The two friends, however, easily found the information that they wanted. There could be no doubt who was the man they should consult. All agreed that the prince of the magicians was Arioch. “If you want to know what the stars can tell you,” explained a seller of sword blades with whom they had had some dealings, and whom they consulted, “you must go to Zaidu. He is the most learned of the star-gazers, of the astrologers. Or, if you want to learn what can be found out from the entrails of beasts, and the flight or notes of birds, you must go to Zirbulla. The best interpreter of dreams, again, is Lagamar. But if you want a magician, then Arioch is your man. And if you want my advice, young gentlemen,” went on the sword-dealer, who seemed indeed to have thought a good deal about the subject, “I should say, Go to a magician. You see the stars are very much above us; they may have something to say in great matters—wars, and such like—but I don’t see how they can concern themselves with you and me. Then the birds and beasts are below us. And as for dreams, what are they but our own thoughts? Don’t understand me, gentlemen,” he exclaimed, “to say that I don’t believe in stars and dreams and the other things; but, after all, magic, I take it, is the best way of looking into the future.”
“Why?” asked the two friends, to whom much of this distinguishing between different kinds of divination was new.
“Because the magicians have to do with spirits, with demons,” said their informant, his voice sinking to an awe-stricken whisper; “and the demons are not above us like the stars, nor below us like the beasts. They are with us, they are like us. Some of them have been men, and now that they are free from the body they see what we cannot see. But Arioch will tell you more about these things than I can. I am only in the outside court; he is in the shrine.”

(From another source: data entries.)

(** * Color_correction: colour-card detection and colour correction

    A shallow embedding of the Python sources
      - [colorbalance.py]        (patch sampling, colour model, fit driver, applier),
      - [Detect_colorChecker.py] (scale / rotation search for the card),
      - [Color_correction.py]    (the per-image pipeline),
    followed by the properties of the design document that were checked
    against them.

    Numbers.  Python floats and numpy [float64] are IEEE binary64 values, so
    they are embedded as Rocq's primitive [float]: every [+], [*], [/], [<]
    below is the very operation the interpreter performs, NaN included.
    Pixels are numpy [uint8], embedded as [Byte.byte].

    Library code that is not part of the repository (libm's [pow], scipy's
    [leastsq], numpy's random generator, OpenCV, imutils, scipy.ndimage) is
    taken as a parameter of the section that needs it. *)

From Stdlib Require Import ZArith Bool Lia String Ascii Floats List.
From Stdlib.Strings Require Import Byte.
Import ListNotations.

Set Warnings "-inexact-float".

(* ================================================================== *)
(** * Python values, exceptions and outcomes *)
(* ================================================================== *)

Module Py.

(** The exceptions the embedded code can raise. *)
Inductive exn : Set :=
| ZeroDivisionError
| TypeError
| ValueError
| IndexError
| OverflowError
| FileNotFoundError
| cv2_error.

(** Outcome of a call: a value, a raised exception, or [OutOfFuel] when the
    fuel handed to a [while] loop of the model did not suffice (no Python
    behaviour corresponds to it). *)
Inductive result (A : Type) : Type :=
| Ok (a : A)
| Raise (e : exn)
| OutOfFuel.

Arguments Ok {A} a.
Arguments Raise {A} e.
Arguments OutOfFuel {A}.

Definition bind {A B : Type} (m : result A) (k : A -> result B) : result B :=
  match m with
  | Ok a => k a
  | Raise e => Raise e
  | OutOfFuel => OutOfFuel
  end.

(** A number as the interpreter holds it: an [int] object or a [float]. *)
Inductive num : Set :=
| Int (z : Z)
| Float (f : float).

(** [x is not 0]: identity with the cached small integer [0]; a float zero
    is a different object. *)
Definition is_not_0 (x : num) : bool :=
  match x with
  | Int 0 => false
  | _ => true
  end.

(** Bounds of the slice [a:b] of a sequence of length [n] (step 1), after
    Python's normalisation of negative and oversized indices. *)
Definition slice_index (x : Z) (n : nat) : nat :=
  if (x <? 0)%Z then Z.to_nat (Z.max (x + Z.of_nat n) 0)
  else Nat.min (Z.to_nat x) n.

(** The indices selected by [a:b] on a sequence of length [n]. *)
Definition slice_range (a b : Z) (n : nat) : list nat :=
  let lo := slice_index a n in
  let hi := slice_index b n in
  seq lo (hi - lo).

(** [l[i]] with Python's negative indexing; [None] stands for IndexError. *)
Definition index {A : Type} (l : list A) (i : Z) : option A :=
  if (i <? 0)%Z then
    (if (i + Z.of_nat (length l) <? 0)%Z then None
     else nth_error l (Z.to_nat (i + Z.of_nat (length l))))
  else nth_error l (Z.to_nat i).

End Py.

Import Py.

Declare Scope py_scope.
Delimit Scope py_scope with py.
Notation "x <- m ;; k" := (Py.bind m (fun x => k))
  (at level 61, m at next level, right associativity) : py_scope.
Notation "' p <- m ;; k" := (Py.bind m (fun p => k))
  (at level 61, p pattern, m at next level, right associativity) : py_scope.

Arioch’s house was in the best quarter of the city, and was so sumptuous a dwelling, both within and without, as to show clearly enough that magic was a lucrative art. The magician himself was not the sort of man whom the friends had expected to see. He was no venerable sage, pale with fasting and exhausted with midnight vigils, but a man of middle-age, whose handsome face was ruddy with health and brown with exercise, and who, with his carefully curled hair and beard and fashionable clothing, seemed more like a courtier than a sorcerer.
Arioch received his guests with elaborate politeness. He clapped his hands, and a slave appeared, carrying three jewelled cups, full of Libyan wine, a rare vintage, commonly reserved, as the young men happened to know, for royal tables. He clapped his hands again, but this time twice, and a little girl, with yellow hair and a complexion of exquisite fairness, came in with a tray of sweetmeats. She had been bought, he explained, from a Celtic tribe in the far West, and he hinted that the cost of her purchase had been enormous. A conversation followed on general topics, brought round gradually and without effort, as it seemed, to the object of the visit.
“So you want to have a look into the future?” he asked.